Your objective:
Transcribe the complete listing exactly.

Dataset entries:
Start of Block

(** A server that finds the module, now or after its first request. *)
Definition ready (h : server) : Prop :=
  be_GetZipRootOrDownload mv (Handler.backend h) = Some (Ok mh, b) /\ cache_ok mv files (Handler.modmapLZ h).

Lemma parse_request prefix :
  prefix ∈ [modmapPrefix; filePrefix] -> parseMVFromPath (prefix ++ esc) prefix = Ok (mv, []).
Proof.
  intros Hp. apply parseMVFromPath_lemma.
  - rewrite elem_of_cons, list_elem_of_singleton in Hp. set_solver.
  - exists esc, []. split; [done|]. unfold ext_suffix. rewrite app_nil_r, decide_False; [done|].
    intros ->. revert Hp. apply (bool_decide_unpack (~ _)). reflexivity.
Qed.

Lemma modmap_response h :
  ready h -> exists data json h',
    Handler.Handler fuel (MkReq (modmapPrefix ++ esc) [] (str "lz4")) h = Some (Handler.lz_response data, h') /\
    lz4_decompress data = Ok json /\ json_Unmarshal json = Ok files /\ ready h'.
Proof.
  intros [Hb Hl]. unfold Handler.Handler. cbn [URL_Path]. unfold HasPrefix. rewrite CutPrefix_app.
  unfold Handler.handleModMap. cbn [URL_Path AcceptEncoding]. rewrite parse_request by by_decide.
  change (acceptsLZ4 (str "lz4")) with true. cbn [negb]. unfold pst_bind, pst_get, pst_modify.
  destruct (lru_Get mv (Handler.modmapLZ h)) as [cached l] eqn:Hg. apply lru_Get_law in Hg as [-> Hsub].
  assert (cache_ok mv files l) as Hl'.
  { intros data Hd. apply Hl. by eapply lookup_weaken. }
  cbn [Handler.backend Handler.modmapLZ]. destruct (lru_elements (Handler.modmapLZ h) !! mv) as [data|] eqn:Hd.
  - destruct (Hl data Hd) as (json & ? & ?). by eexists data, json, _.
  - unfold Handler.call. cbn [Handler.backend Handler.modmapLZ]. rewrite Hb.
    destruct (hm_tree _ _ _ _ _ Hmod) as (t & Ht & Hdir & Hdep & Hf).
    rewrite (walkFiles_tree fuel mh [] t ∅ b) by done. rewrite <- Hf.
    destruct (json_roundtrip files Hjson) as (json & -> & Hj). destruct (lz4_roundtrip json) as (data & -> & Hz).
    eexists data, json, _. split; [done|]. split_and!; [done..|]. cbn [Handler.backend Handler.modmapLZ].
    split; [apply Hmod|]. intros data' Hd'. pose proof (lookup_weaken _ _ _ _ Hd' (lru_Set_law mv data l)) as Hs.
    rewrite lookup_insert_eq in Hs. injection Hs as <-. eauto.
Qed.

Lemma file_response h p :
  ready h -> is_Some (files !! p) -> p <> [] -> exists h',
    Handler.Handler fuel (MkReq (filePrefix ++ esc) p (str "gzip")) h = Some (Handler.octets (contents p), h') /\ ready h'.
Proof.
  intros [Hb Hl] Hp Hne. unfold Handler.Handler. cbn [URL_Path].
  assert (HasPrefix (filePrefix ++ esc) modmapPrefix = false) as -> by reflexivity.
  assert (HasPrefix (filePrefix ++ esc) filePrefix = true) as -> by (unfold HasPrefix; by rewrite CutPrefix_app).
  unfold Handler.handleFile. cbn [URL_Path Query_path]. rewrite parse_request by by_decide.
  rewrite decide_False by done. unfold Handler.call. rewrite Hb. cbn [Handler.backend Handler.modmapLZ].
  rewrite (hm_file _ _ _ _ _ Hmod) by done. eexists. split; [done|]. split; [apply Hmod|done].
Qed.

(** ** The client *)

Abbreviation client := (Remotestore.Store (N := server)).
Definition upd_net (n : server) (c : client) : client :=
  Remotestore.MkStore (Remotestore.BaseURL c) (Remotestore.modmaps c) (Remotestore.meta c) n.

Lemma get_serves path f accept (c : client) resp n' :
  Remotestore.BaseURL c = base -> url_safe path ->
  Handler.Handler fuel (MkReq path f (if decide (accept = []) then str "gzip" else accept)) (Remotestore.net c) =
    Some (resp, n') ->
  Remotestore.get (rel_url path f) accept c = Some (Ok resp, upd_net n' c).
Proof.
  intros Hbase Hs Hh. unfold Remotestore.get, upd_net. cbv zeta. rewrite Hbase, serves_url by done.
  by rewrite (serves_Do _ _ _ _ _ _ Hs Hh).
Qed.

End of Block

Solution:
(** A server that finds the module, now or after its first request. *)
Definition ready (h : server) : Prop :=
  be_GetZipRootOrDownload mv (Handler.backend h) = Some (Ok mh, b) /\ cache_ok mv files (Handler.modmapLZ h).

Lemma parse_request prefix :
  prefix ∈ [modmapPrefix; filePrefix] -> parseMVFromPath (prefix ++ esc) prefix = Ok (mv, []).
Proof.
  intros Hp. apply parseMVFromPath_lemma.
  - rewrite elem_of_cons, list_elem_of_singleton in Hp. set_solver.
  - exists esc, []. split; [done|]. unfold ext_suffix. rewrite app_nil_r, decide_False; [done|].
    intros ->. revert Hp. apply (bool_decide_unpack (~ _)). reflexivity.
Qed.

Lemma modmap_response h :
  ready h -> exists data json h',
    Handler.Handler fuel (MkReq (modmapPrefix ++ esc) [] (str "lz4")) h = Some (Handler.lz_response data, h') /\
    lz4_decompress data = Ok json /\ json_Unmarshal json = Ok files /\ ready h'.
Proof.
  intros [Hb Hl]. unfold Handler.Handler. cbn [URL_Path]. unfold HasPrefix. rewrite CutPrefix_app.
  unfold Handler.handleModMap. cbn [URL_Path AcceptEncoding]. rewrite parse_request by by_decide.
  change (acceptsLZ4 (str "lz4")) with true. cbn [negb]. unfold pst_bind, pst_get, pst_modify.
  destruct (lru_Get mv (Handler.modmapLZ h)) as [cached l] eqn:Hg. apply lru_Get_law in Hg as [-> Hsub].
  assert (cache_ok mv files l) as Hl'.
  { intros data Hd. apply Hl. by eapply lookup_weaken. }
  cbn [Handler.backend Handler.modmapLZ]. destruct (lru_elements (Handler.modmapLZ h) !! mv) as [data|] eqn:Hd.
  - destruct (Hl data Hd) as (json & ? & ?). by eexists data, json, _.
  - unfold Handler.call. cbn [Handler.backend Handler.modmapLZ]. rewrite Hb.
    destruct (hm_tree _ _ _ _ _ Hmod) as (t & Ht & Hdir & Hdep & Hf).
    rewrite (walkFiles_tree fuel mh [] t ∅ b) by done. rewrite <- Hf.
    destruct (json_roundtrip files Hjson) as (json & -> & Hj). destruct (lz4_roundtrip json) as (data & -> & Hz).
    eexists data, json, _. split; [done|]. split_and!; [done..|]. cbn [Handler.backend Handler.modmapLZ].
    split; [apply Hmod|]. intros data' Hd'. pose proof (lookup_weaken _ _ _ _ Hd' (lru_Set_law mv data l)) as Hs.
    rewrite lookup_insert_eq in Hs. injection Hs as <-. eauto.
Qed.

Lemma file_response h p :
  ready h -> is_Some (files !! p) -> p <> [] -> exists h',
    Handler.Handler fuel (MkReq (filePrefix ++ esc) p (str "gzip")) h = Some (Handler.octets (contents p), h') /\ ready h'.
Proof.
  intros [Hb Hl] Hp Hne. unfold Handler.Handler. cbn [URL_Path].
  assert (HasPrefix (filePrefix ++ esc) modmapPrefix = false) as -> by reflexivity.
  assert (HasPrefix (filePrefix ++ esc) filePrefix = true) as -> by (unfold HasPrefix; by rewrite CutPrefix_app).
  unfold Handler.handleFile. cbn [URL_Path Query_path]. rewrite parse_request by by_decide.
  rewrite decide_False by done. unfold Handler.call. rewrite Hb. cbn [Handler.backend Handler.modmapLZ].
  rewrite (hm_file _ _ _ _ _ Hmod) by done. eexists. split; [done|]. split; [apply Hmod|done].
Qed.

(** ** The client *)

Abbreviation client := (Remotestore.Store (N := server)).
Definition upd_net (n : server) (c : client) : client :=
  Remotestore.MkStore (Remotestore.BaseURL c) (Remotestore.modmaps c) (Remotestore.meta c) n.

Lemma get_serves path f accept (c : client) resp n' :
  Remotestore.BaseURL c = base -> url_safe path ->
  Handler.Handler fuel (MkReq path f (if decide (accept = []) then str "gzip" else accept)) (Remotestore.net c) =
    Some (resp, n') ->
  Remotestore.get (rel_url path f) accept c = Some (Ok resp, upd_net n' c).
Proof.
  intros Hbase Hs Hh. unfold Remotestore.get, upd_net. cbv zeta. rewrite Hbase, serves_url by done.
  by rewrite (serves_Do _ _ _ _ _ _ Hs Hh).
Qed.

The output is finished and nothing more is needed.